By On Sunday, July 5th, 2015 Categories : Bikers Pintar

Bekerjanya suatu peradilan didalam masyarakat sekarang ini lebih bermuara sorotannya pada putusan hakim, yang kewenangannya telah diberikan oleh undangundang. Putusan hakim itu membawa derita, nestapa, bagi terpidana di dalam penjara dan sangat merugikan serta merusak pikiran, perasaan kemanusiaan akibat dari hilangnya kemerdekaannya itu. Padahal sebenarnya di dalam sistim peradilan pidana menurut hukum acara pidana dikenal pula kepolisian sebagai penyidik, kejaksanaan sebagai penuntut umum, hakim, dan Lembaga Pemasyarakatan.

Beberapa lembaga itu masing-masing mempunyai kewenangan/kebijaksanaan yang cukup luas. Bilaman petugas masing-masing dari lembaga itu mengikuti terus menerus perkembangan ilmu-ilmu sosial lainnya sebagai pendamping dari ilmu pengetahuan hukum dan bertindak sesuai dengan teori-teori pola berfikir. Juga bertindak sesuai dengan teori-teori ilmu pengetahuan itu, melahirkan kebijakan-kebijakan di bidang penerapan hukum dan pembinaan terpidana. Akhirnya setiap proses peradilan pidana tidak terpatri oleh hal-hal yang bersifat normatif saja tetapi lebih dari itu yakni empiris, ethis, sosial ekonomi dan politis.

Salah satu masalah lain dari akibat putusan pidana, ialah terpidana dimasukkan ke penjara, hal ini sering mendapatkan kritik oleh karena pembinaan terpidana sampai sekarang belum menghasilkan tujuannya sebagaimana konsep pemasyarakatan untuk mengayomi terpidana. Dalam pembinaan itu berkenan pula dengan peranan Pemerintah masyarakat untuk ikut serta menghapuskan atua menghilangkan stigma yang melekat pada diri terpidana sebagai orang jahat, cacat dari segi moral dan sebagainya. Oleh karenanya perlu politik kriminal dalam hal mengembalikan terpidana di dalam kehidupan bermasyarakat.
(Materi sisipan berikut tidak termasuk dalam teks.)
Lemma chat_step_inv s s' : chat_inv s → chat_step s s' → chat_inv s'.
Proof.
  intros Hi Hs. pose proof Hi as [I1 I2 I3 _ _ _ _ _ _ _].
  destruct Hs as [h g e u c Hc|h g e u c Hc|h g e u c x Hc|h g e u c c' v l h' Hc Hl|h g e u c c' room l h' Hc Hl
    |h g e u c ns room ev msg l k h' Hc Hl|h g e u c k l h' Hc Hl|h g e u c h' Hc Hl|h g e u h' Hl]; cbn [lib gos ended said] in *.
  - eapply chat_inv_frame; [exact Hi|done..| | | |done|]; cbn [lib gos ended said].
    + intros c' g' [[<- <-]|[? ?]]%lookup_insert_Some; [by left|by apply I1].
    + intros c' Hc'. destruct (decide (c' = c)) as [->|Hne]; [rewrite lookup_insert_eq; by eexists|].
      rewrite lookup_insert_ne by done. by apply I2.
    + intros c' g' [[<- <-]|[? Hg']]%lookup_insert_Some; [intros [?|Hn]; [done|by destruct Hn]|by apply (I3 c' g')].
    + intros c' z Hz. exists z. rewrite lookup_insert_ne by congruence. auto.
  - eapply step_inv_frame; [exact Hi|exact Hc|by left|cbn; auto|done|done|done|by right|done|].
    intros _. apply (I3 c _ Hc). by left.
  - eapply step_inv_frame; [exact Hi|exact Hc| |done|done|done|done|by right|done|].
    + destruct x; cbn; [right; by eexists|by left..].
    + intros _. apply (I3 c _ Hc). right. cbn. auto.
  - apply context_law in Hl. pose proof (same_but_rooms _ _ _ Hl) as Hr. destruct Hl as (_ & Ec & Eo).
    assert (l = [CJoin c chatRoom]) as -> by by (destruct (I1 c _ Hc) as [[= _ _ ->]|[?|?]]).
    eapply step_inv_frame; [exact Hi|exact Hc|right; by left|done|done|done|done|right; by apply Hr|by apply Hr|].
    intros [?|Hn]; [done|by destruct Hn].
  - apply join_law in Hl. pose proof (same_but_rooms _ _ _ Hl) as Hr. destruct Hl as (_ & Ec & Eo).
    assert (c' = c ∧ room = chatRoom ∧ l = []) as (-> & -> & ->) by by (destruct (I1 c _ Hc) as [?|[[= -> -> ->]|?]]).
    cbn beta in Hr. setoid_rewrite decide_True in Hr; [|done].
    eapply step_inv_frame; [exact Hi|exact Hc|right; by right|done|done|done|done| | |].
    + intros c' [Hc'%elem_of_singleton|Hc']%Hr%elem_of_union; auto.
    + intros c' Hc'. apply Hr, elem_of_union. by right.
    + intros _ _. apply Hr, elem_of_union. left. by apply elem_of_singleton.
  - destruct (I1 c _ Hc) as [?|[msg' [= -> -> -> <- ->]]]; [done|]. by apply broadcast_inv.
  - apply returns_law in Hl as [Hl Hb]. pose proof (same_but_rooms _ _ _ Hl) as Hr. destruct Hl as (_ & Ec & Eo).
    pose proof (I1 c _ Hc) as Hl0. cbn in Hl0. subst l.
    eapply step_inv_frame; [exact Hi|exact Hc|by left|by auto|intros k0 l0 [= <- <-]; exact Hb|done|done|right; by apply Hr|by apply Hr|].
    intros _ He. apply Hr, (I3 c _ Hc); [right; cbn; auto|done].
  - apply drop_law in Hl. pose proof (same_but_rooms _ _ _ Hl) as Hr. destruct Hl as (_ & Ec & Eo).
    eapply chat_inv_frame; [exact Hi|done..|done| | | |]; cbn [lib gos ended said].
    + intros c' [Hc' _]%Hr%elem_of_difference. by apply I2.
    + intros c' g' Hg' Hn [Hne He]%not_elem_of_union. apply Hr, elem_of_difference. split; [by apply (I3 c' g')|done].
    + intros c' Hc'. apply elem_of_union. by right.
    + intros c' z Hz. exists z. auto.
  - apply internal_law in Hl as [Hl|Hl]; [|by eapply send_inv].
    pose proof (same_but_rooms _ _ _ Hl) as Hr. destruct Hl as (_ & Ec & Eo).
    eapply chat_inv_frame; [exact Hi|done..| | |done|]; cbn [lib gos ended said].
    + intros c' Hc'%Hr. by apply I2.
    + intros c' g' Hg' Hn He. apply Hr. by apply (I3 c' g').
    + intros c' z Hz. exists z. auto.
Qed.
Definition set_ln (l : listener) (s : Server) : Server :=
  mkServer (addr s) l (wg s) (conns s) (all s) (start s) (stop s).
Definition set_all (l : list connection) (s : Server) : Server :=
  mkServer (addr s) (ln s) (wg s) (conns s) l (start s) (stop s).
Definition set_conn (k : nat) (c : connection) (s : Server) : Server := set_all (<[k := c]> (all s)) s.
Definition set_start (p : start_pc) (s : Server) : Server :=
  mkServer (addr s) (ln s) (wg s) (conns s) (all s) p (stop s).
Definition set_stop (p : stop_pc) (s : Server) : Server :=
  mkServer (addr s) (ln s) (wg s) (conns s) (all s) (start s) p.
Definition set_pc (h : handler) (c : connection) : connection :=
  mkConn h (lines c) (filled c) (nread c) (echoed c) (stump c) (closed c) (gone c).
Definition close (c : connection) : connection :=
  mkConn (pc c) (lines c) (filled c) (nread c) (echoed c) (stump c) true (gone c).

Definition NewServer (addr : string) : Server := mkServer addr NoListener 0 ∅ [] Listening Running.

(** [trackConn]. *)
Definition trackConn (k : nat) (add : bool) (s : Server) : Server :=
  mkServer (addr s) (ln s) (wg s) (if add then {[k]} ∪ conns s else conns s ∖ {[k]}) (all s)
    (start s) (stop s).
(** [s.wg.Add(n)]. *)
Definition wg_add (n : Z) (s : Server) : Server :=
  mkServer (addr s) (ln s) (wg s + n) (conns s) (all s) (start s) (stop s).

(** [if s.ln != nil { s.ln.Close() }]; and whether there was one. *)
Definition has_listener (s : Server) : bool := match ln s with NoListener => false | _ => true end.
Definition close_ln (s : Server) : Server := if has_listener s then set_ln Closed s else s.

(** The loop of [Stop] over the tracked connections. *)
Definition sweep (s : Server) : list connection :=
  imap (λ k c, if decide (k ∈ conns s) then close c else c) (all s).

(** * The handler *)

(** The empty buffer of the reader is filled from the socket, up to line [n]. *)
Definition fill_buffer (n : nat) (c : connection) : connection :=
  mkConn (pc c) (lines c) n (nread c) (echoed c) (stump c) (closed c) (gone c).

(** A line has been read: the loop ends with "exit", otherwise the line is to be written. *)
Definition take_line (line : string) (c : connection) : connection :=
  let msg := TrimSpace line in
  mkConn (if String.eqb msg "exit" then Closing else Echoing line)
    (lines c) (filled c) (S (nread c)) (echoed c) (stump c) (closed c) (gone c).

(** [conn.Write]: it takes the whole line, or fails after it has sent a part of it. *)
Definition write_back (line : string) (failed : option string) (c : connection) : connection :=
  match failed with
  | None => mkConn Serving (lines c) (filled c) (nread c) (echoed c ++ [line]) (stump c) (closed c) (gone c)
  | Some part => mkConn Closing (lines c) (filled c) (nread c) (echoed c) part (closed c) (gone c)
  end.

(** * Steps *)

(** [ReadString] returns the lines its reader holds, even of a connection that has been closed,
    and only then reads from the socket.  A read from the socket fails when the connection is
    closed, and may when the client has gone; so does a write, which may have sent a part of
    the line before. *)
Inductive server_step : Server → Server → Prop :=
(** [Start] *)
| listen s : start s = Listening → server_step s (set_start Accepting (set_ln Open s))
| listen_fails s e : start s = Listening → server_step s (set_start (Failed e) s)
| accept s :
    start s = Accepting → ln s = Open →
    server_step s (set_start (Accepted (length (all s))) (set_all (all s ++ [fresh_conn]) s))
| accept_fails s : start s = Accepting → ln s = Open → server_step s s
| accept_closed s : start s = Accepting → ln s = Closed → server_step s (set_start Returned s)
| track s k : start s = Accepted k → server_step s (set_start (Tracked k) (trackConn k true s))
| add s k : start s = Tracked k → server_step s (set_start (Added k) (wg_add 1 s))
| spawn s k c :
    start s = Added k → all s !! k = Some c →
    server_step s (set_start Accepting (set_conn k (set_pc Serving c) s))
(** [handleConnection] *)
| fill s k c n :
    all s !! k = Some c → pc c = Serving → filled c = nread c → closed c = false →
    (filled c < n ≤ length (lines c))%nat →
    server_step s (set_conn k (fill_buffer n c) s)
| read s k c line :
    all s !! k = Some c → pc c = Serving → (nread c < filled c)%nat → lines c !! nread c = Some line →
    server_step s (set_conn k (take_line line c) s)
| read_fails s k c :
    all s !! k = Some c → pc c = Serving → filled c = nread c → closed c = true ∨ gone c = true →
    server_step s (set_conn k (set_pc Closing c) s)
| write s k c line :
    all s !! k = Some c → pc c = Echoing line → closed c = false →
    server_step s (set_conn k (write_back line None c) s)
| write_fails s k c line part rest :
    all s !! k = Some c → pc c = Echoing line → closed c = true ∨ gone c = true →
    line = (part +:+ rest)%string →
    server_step s (set_conn k (write_back line (Some part) c) s)
| close_conn s k c :
    all s !! k = Some c → pc c = Closing →
    server_step s (set_conn k (set_pc Untracking (close c)) s)
| untrack s k c :
    all s !! k = Some c → pc c = Untracking →
    server_step s (set_conn k (set_pc Finishing c) (trackConn k false s))
| wg_done s k c :
    all s !! k = Some c → pc c = Finishing →
    server_step s (set_conn k (set_pc Ended c) (wg_add (-1) s))
(** [Stop] *)
| close_listener s :
    stop s = Running → server_step s (set_stop (PastListener (has_listener s)) (close_ln s))
| sweep_conns s b :
    stop s = PastListener b → server_step s (set_stop (Swept b) (set_all (sweep s) s))
| wait s b : stop s = Swept b → wg s = 0 → server_step s (set_stop (Stopped b) s).

Inductive client_step : Server → Server → Prop :=
| client_sends s k c line :
    all s !! k = Some c →
    client_step s (set_conn k
      (mkConn (pc c) (lines c ++ [line]) (filled c) (nread c) (echoed c) (stump c) (closed c) (gone c)) s)
| client_leaves s k c :
    all s !! k = Some c →
    client_step s (set_conn k (mkConn (pc c) (lines c) (filled c) (nread c) (echoed c) (stump c) (closed c) true) s).

Definition step (s s' : Server) : Prop := server_step s s' ∨ client_step s s'.

(** * The process *)

(** [ListenMultiThreaded]: [Start] in a goroutine, whose error is fatal; [Stop] begins when a
    signal comes, at any time; when it returns, so does [main]. *)
Inductive process := Live (s : Server) | Exited (code : Z) (s : Server).

Inductive main_step : process → process → Prop :=
| main_runs s s' : step s s' → main_step (Live s) (Live s')
| main_fatal s e : start s = Failed e → main_step (Live s) (Exited 1 s)
| main_returns s b : stop s = Stopped b → main_step (Live s) (Exited 0 s).

Definition ListenMultiThreaded : process := Live (NewServer ":8080").
Definition server_of (p : process) : Server := match p with Live s | Exited _ s => s end.

(** * Invariants *)

(** A handler that counts in the wait group. *)
Definition counts (c : connection) : Z :=
  match pc c with Serving | Echoing _ | Closing | Untracking | Finishing => 1 | _ => 0 end.
Definition handlers (s : Server) : Z := zsum (counts <$> all s).

(** A connection in its loop, or before it, that the server has not closed. *)
Definition in_loop (h : handler) : bool :=
  match h with Unborn | Serving | Echoing _ => true | _ => false end.
Definition waiting (c : connection) : Prop := closed c = false ∧ in_loop (pc c) = true.

(** The connection [Start] is busy with. *)
Definition pending (p : start_pc) : option nat :=
  match p with Accepted k | Tracked k | Added k => Some k | _ => None end.
Definition added (p : start_pc) : Z := match p with Added _ => 1 | _ => 0 end.
Definition before_listen (p : start_pc) : bool :=
  match p with Listening | Failed _ => true | _ => false end.
(** [Stop] has closed a listener; and the connections, too. *)
Definition seen (p : stop_pc) : bool :=
  match p with PastListener b | Swept b | Stopped b => b | Running => false end.
Definition cleaned (p : stop_pc) : bool :=
  match p with Swept b | Stopped b => b | _ => false end.

Record tcp_inv (s : Server) : Prop := {
  i_wg : wg s = handlers s + added (start s);
  i_unborn k c : all s !! k = Some c → pc c = Unborn ↔ pending (start s) = Some k;
  i_pending k : pending (start s) = Some k → is_Some (all s !! k);
  i_tracked k c : all s !! k = Some c → waiting c → start s ≠ Accepted k → k ∈ conns s;
  i_ln : ln s = NoListener ↔ before_listen (start s) = true;
  i_quiet : before_listen (start s) = true → all s = [];
  i_seen : seen (stop s) = true → ln s = Closed;
  (** after the sweep at most one connection is late *)
  i_late k k' c c' : cleaned (stop s) = true →
    all s !! k = Some c → all s !! k' = Some c' → waiting c → waiting c' → k = k';
  i_pending_late k c k' : cleaned (stop s) = true →
    all s !! k = Some c → waiting c → pending (start s) = Some k' → k = k';
  i_stopped : stop s = Stopped true →
    handlers s + (if pending (start s) is Some _ then 1 else 0) ≤ 1;
}.

Lemma counts_nonneg c : 0 ≤ counts c.
Proof. unfold counts. by destruct (pc c). Qed.

Lemma handlers_nonneg s : 0 ≤ handlers s.
Proof. apply zsum_nonneg, Forall_fmap, Forall_forall. intros c _. apply counts_nonneg. Qed.

Lemma handlers_set k c c' s :
  all s !! k = Some c → handlers (set_conn k c' s) = handlers s - counts c + counts c'.
Proof. intros Hk. unfold handlers. cbn. by apply zsum_insert. Qed.

(** One connection moves on; [conns'] and [wg'] are what trackConn and Done make of the rest. *)
Lemma inv_set s k c c' wg' conns' :
  tcp_inv s → all s !! k = Some c → (pc c' = Unborn ↔ pc c = Unborn) → (waiting c' → waiting c) →
  wg' - wg s = counts c' - counts c → counts c' ≤ counts c →
  (∀ j, j ≠ k ∨ waiting c' → j ∈ conns s → j ∈ conns') →
  tcp_inv (mkServer (addr s) (ln s) wg' conns' (<[k := c']> (all s)) (start s) (stop s)).
Proof.
  intros [I1 I2 I3 I4 I5 I9 I10 I6 I7 I8] Hk Hu Hw Hwg Hc Hconns.
  assert (∀ j x, <[k := c']> (all s) !! j = Some x → ∃ y, all s !! j = Some y ∧
    (pc x = Unborn ↔ pc y = Unborn) ∧ (waiting x → waiting y) ∧ (j ≠ k ∨ x = c')) as Hj.
  { intros j x [(-> & <- & _)|[Hne Hx]]%list_lookup_insert_Some; [by exists c; eauto|exists x; auto]. }
  pose proof (handlers_set k c c' s Hk) as Hh. unfold handlers in Hh. cbn [set_conn set_all all] in Hh.
  constructor; unfold handlers; cbn [start all conns ln stop wg]; rewrite ?Hh; fold (handlers s).
  - lia.
  - intros j x (y & Hy & E & _)%Hj. rewrite E. by apply I2.
  - intros j Hp. destruct (I3 j Hp) as [y Hy]. destruct (decide (j = k)) as [->|].
    + exists c'. by rewrite list_lookup_insert_eq by (by eapply lookup_lt_Some).
    + exists y. by rewrite list_lookup_insert_ne.
  - intros j x (y & Hy & _ & Hwy & Hor)%Hj Hx Hs. apply Hconns; [destruct Hor as [?| ->]; auto|by eapply I4; auto].
  - done.
  - intros Hb. by rewrite (I9 Hb) in Hk.
  - done.
  - intros j j' x x' Hst (y & Hy & _ & Hwy & _)%Hj (y' & Hy' & _ & Hwy' & _)%Hj Hx Hx'.
    eapply (I6 j j' y y'); auto.
  - intros j x k' Hst (y & Hy & _ & Hwy & _)%Hj Hx Hp. eapply (I7 j y); auto.
  - intros Hst. specialize (I8 Hst). lia.
Qed.

Lemma not_waiting c : in_loop (pc c) = false → ¬ waiting c.
Proof. intros ? [_ ?]. congruence. Qed.

Lemma counts_1 c : pc c ≠ Unborn → pc c ≠ Ended → counts c = 1.
Proof. unfold counts. by destruct (pc c). Qed.

(** A handler that moves on within its life. *)
Lemma inv_handler s k c c' conns' :
  tcp_inv s → all s !! k = Some c → pc c ≠ Unborn → pc c ≠ Ended → pc c' ≠ Unborn → pc c' ≠ Ended →
  (waiting c' → waiting c) → (∀ j, j ≠ k ∨ waiting c' → j ∈ conns s → j ∈ conns') →
  tcp_inv (mkServer (addr s) (ln s) (wg s) conns' (<[k := c']> (all s)) (start s) (stop s)).
Proof. intros. apply (inv_set s k c); try done; rewrite ?(counts_1 c), ?(counts_1 c') by done; lia. Qed.

(** ** The steps *)

#[local] Ltac fields :=
  cbn [set_start set_stop set_ln set_all set_conn trackConn wg_add start all conns ln stop wg pending
    added before_listen seen cleaned] in *.

Lemma inv_listen s : start s = Listening → tcp_inv s → tcp_inv (set_start Accepting (set_ln Open s)).
Proof.
  intros E [I1 I2 I3 I4 I5 I9 I10 I6 I7 I8]. rewrite E in *.
  assert (ln s = NoListener) as El by by apply I5.
  constructor; fields; try done; rewrite ?(I9 eq_refl) in *; try done.
  intros Hs. specialize (I10 Hs). congruence.
Qed.

Lemma inv_listen_fails s e : start s = Listening → tcp_inv s → tcp_inv (set_start (Failed e) s).
Proof.
  intros E [I1 I2 I3 I4 I5 I9 I10 I6 I7 I8]. rewrite E in *.
  constructor; fields; try done. by rewrite (I9 eq_refl).
Qed.

Lemma inv_accept s :
  start s = Accepting → ln s = Open → tcp_inv s →
  tcp_inv (set_start (Accepted (length (all s))) (set_all (all s ++ [fresh_conn]) s)).
Proof.
  intros E El [I1 I2 I3 I4 I5 I9 I10 I6 I7 I8]. rewrite E in *.
  assert (seen (stop s) = false) as Er by (destruct (seen (stop s)); [specialize (I10 eq_refl); congruence|done]).
  assert (cleaned (stop s) = false) as Ec by by destruct (stop s).
  assert (∀ k c, (all s ++ [fresh_conn]) !! k = Some c →
    all s !! k = Some c ∧ k ≠ length (all s) ∨ k = length (all s) ∧ c = fresh_conn) as Hl.
  { intros k c [Hk|[Hle Hk]]%lookup_app_Some; [left; split; [done|]|right].
    - apply lookup_lt_Some in Hk. lia.
    - apply list_lookup_singleton_Some in Hk as [? <-]. split; [lia|done]. }
  constructor; fields; rewrite ?Er, ?Ec; try done.
  - unfold handlers. fields. rewrite fmap_app, zsum_app. cbn. fold (handlers s). lia.
  - intros k c [[Hk Hne]|[-> ->]]%Hl; [rewrite (I2 k c Hk); cbn; split; [done|congruence]|done].
  - intros k [= <-]. eexists. rewrite lookup_app_r, Nat.sub_diag by lia. done.
  - intros k c [[Hk Hne]|[-> ->]]%Hl Hw Hs; [by eapply I4|done].
  - intros Hs. rewrite Hs in Er. discriminate.
Qed.
(* ===== verification/TcpLoops.v ===== *)
(** [tcp_servers/single_threaded.go] and [tcp_servers/single_threaded_with_epoll.go]: the echo
    servers without goroutines.  The first serves one connection after the other; the
    second answers the events of a kernel queue.  The kernel is a parameter with the
    laws of non-blocking sockets. *)

From Stdlib Require Import ZArith Lia Ascii String.
From stdpp Require Import gmap strings list fin_maps sets.
From S2P Require Import Prelude GoLib.

(** * single_threaded.go *)

Module OneByOne.

(** [handleConnection]: the responses to the lines of a client; write errors are ignored,
    and a line without its newline is not answered. *)
Fixpoint handleConnection (lines : list string) : list string :=
  match lines with
  | [] => []
  | message :: lines =>
      let message := TrimSpace message in
      let response := "Echo: " +:+ message +:+ String "010"%char "" in
      response :: if String.eqb message "QUIT" then [] else handleConnection lines
  end.

(** [Listen]: the connections in the order they are accepted; an [Accept] that fails is
    tried again. *)
Definition Listen (accepts : list (option (list string))) : list (list string) :=
  omap (fmap handleConnection) accepts.

(** The responses answer the lines in order, up to the first "QUIT" and including it. *)
Definition response (line : string) : string := "Echo: " +:+ TrimSpace line +:+ String "010"%char "".

Lemma handleConnection_spec lines :
  ∃ n, handleConnection lines = response <$> take n lines ∧
    (∀ i l, (S i < n)%nat → lines !! i = Some l → TrimSpace l ≠ "QUIT"%string) ∧
    ((n < length lines)%nat → ∃ l, lines !! pred n = Some l ∧ TrimSpace l = "QUIT"%string).
Proof.
  induction lines as [|l lines (n & IH1 & IH2 & IH3)]; [exists 0%nat; split_and!; [done|..]; intros; cbn in *; lia|]. cbn [handleConnection].
  destruct (String.eqb_spec (TrimSpace l) "QUIT") as [E|E].
  - exists 1%nat. split; [done|]. split; [intros; lia|]. intros _. by exists l.
  - exists (S n). split; [by rewrite IH1|]. split.
    + intros [|i] l' Hi Hl; [by injection Hl as <-|]. apply (IH2 i l'); [lia|done].
    + intros Hn. cbn in Hn. destruct n as [|n]; [|apply IH3; lia]. exists l.
      destruct lines as [|l' lines]; [cbn in Hn; lia|]. cbn in IH1. discriminate.
Qed.

End OneByOne.

(** * single_threaded_with_epoll.go *)

Module EventLoop.

Definition bufSize : Z := 4096.

Inductive errno := EAGAIN | EINTR | EOther.
#[export] Instance errno_eq_dec : EqDecision errno.
Proof. solve_decision. Defined.

(** * The kernel *)

(** The calls of golang.org/x/sys/unix the loop makes; [Change fd add] is the [Kevent] call
    that adds the descriptor to the queue, or takes it away. *)
Class Kernel (K : Type) := {
  Read : Z → K → (bytes + errno) * K;
  Write : Z → bytes → K → (nat + errno) * K;
  Accept : Z → K → (Z + errno) * K;
  SetNonblock : Z → K → (unit + errno) * K;
  Change : Z → bool → K → (unit + errno) * K;
  Close : Z → K → (unit + errno) * K;
}.

(** A client's socket: the bytes that ever came in, those not read yet, whether the peer has
    closed its end, and the bytes that went out. *)
Record sock := mkSock { said : bytes; pending : bytes; peer_closed : bool; out : bytes }.

(** What POSIX documents of non-blocking sockets.  [socks]: the open client sockets whose
    connection is intact; [waiting]: the connections to be accepted.  A read gives what
    is pending, at most a buffer of it, nothing at the end, or EAGAIN; [taken] is how
    much of a write is taken. *)
Class KernelLaws (K : Type) `{Kernel K} := {
  socks : K → gmap Z sock;
  waiting : K → list sock;
  taken : K → Z → bytes → nat;
  read_law fd k s r k' : Read fd k = (r, k') → socks k !! fd = Some s →
    waiting k' = waiting k ∧
    match pending s with
    | [] => r = (if peer_closed s then inl [] else inr EAGAIN) ∧ socks k' = socks k
    | _ => ∃ b rest, r = inl b ∧ b ≠ [] ∧ len b ≤ bufSize ∧ pending s = b ++ rest ∧
        socks k' = <[fd := mkSock (said s) rest (peer_closed s) (out s)]> (socks k)
    end;
  write_law fd b k s r k' : Write fd b k = (r, k') → socks k !! fd = Some s →
    waiting k' = waiting k ∧
    socks k' = <[fd := mkSock (said s) (pending s) (peer_closed s) (out s ++ take (taken k fd b) b)]> (socks k);
  accept_law lfd k r k' : Accept lfd k = (r, k') →
    match r with
    | inl cfd => socks k !! cfd = None ∧ ∃ s, waiting k = s :: waiting k' ∧ socks k' = <[cfd := s]> (socks k)
    | inr e => socks k' = socks k ∧ waiting k' = waiting k
    end;
  nonblock_law fd k r k' : SetNonblock fd k = (r, k') → socks k' = socks k ∧ waiting k' = waiting k;
  change_law fd b k r k' : Change fd b k = (r, k') → socks k' = socks k ∧ waiting k' = waiting k;
  close_law fd k r k' : Close fd k = (r, k') → socks k' = delete fd (socks k) ∧ waiting k' = waiting k;
}.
Dalam hubungan itu, sepatutnya kita mengadakan perenungan-perenungan se-bagaimana yang dikemukakan oleh Roeslan, Saleh (1978), siapakah sebenarnya kita ini, yang telah memberikan penilaian terhadap hidup sesama mahluk, kita yang sekarang msnentukan kesalahan seseorang dan kesalahan yang mengakibatkan reaksi berantai yang sial itu ? Sekali lagi, siapakah sebenarnya kita yang sebenarnya menetapkan semuanya ini ? oleh karenanya pada Hakim pidana harus membatasi lingkaran dari celaan itu hanya sampai sekitar perbuatan.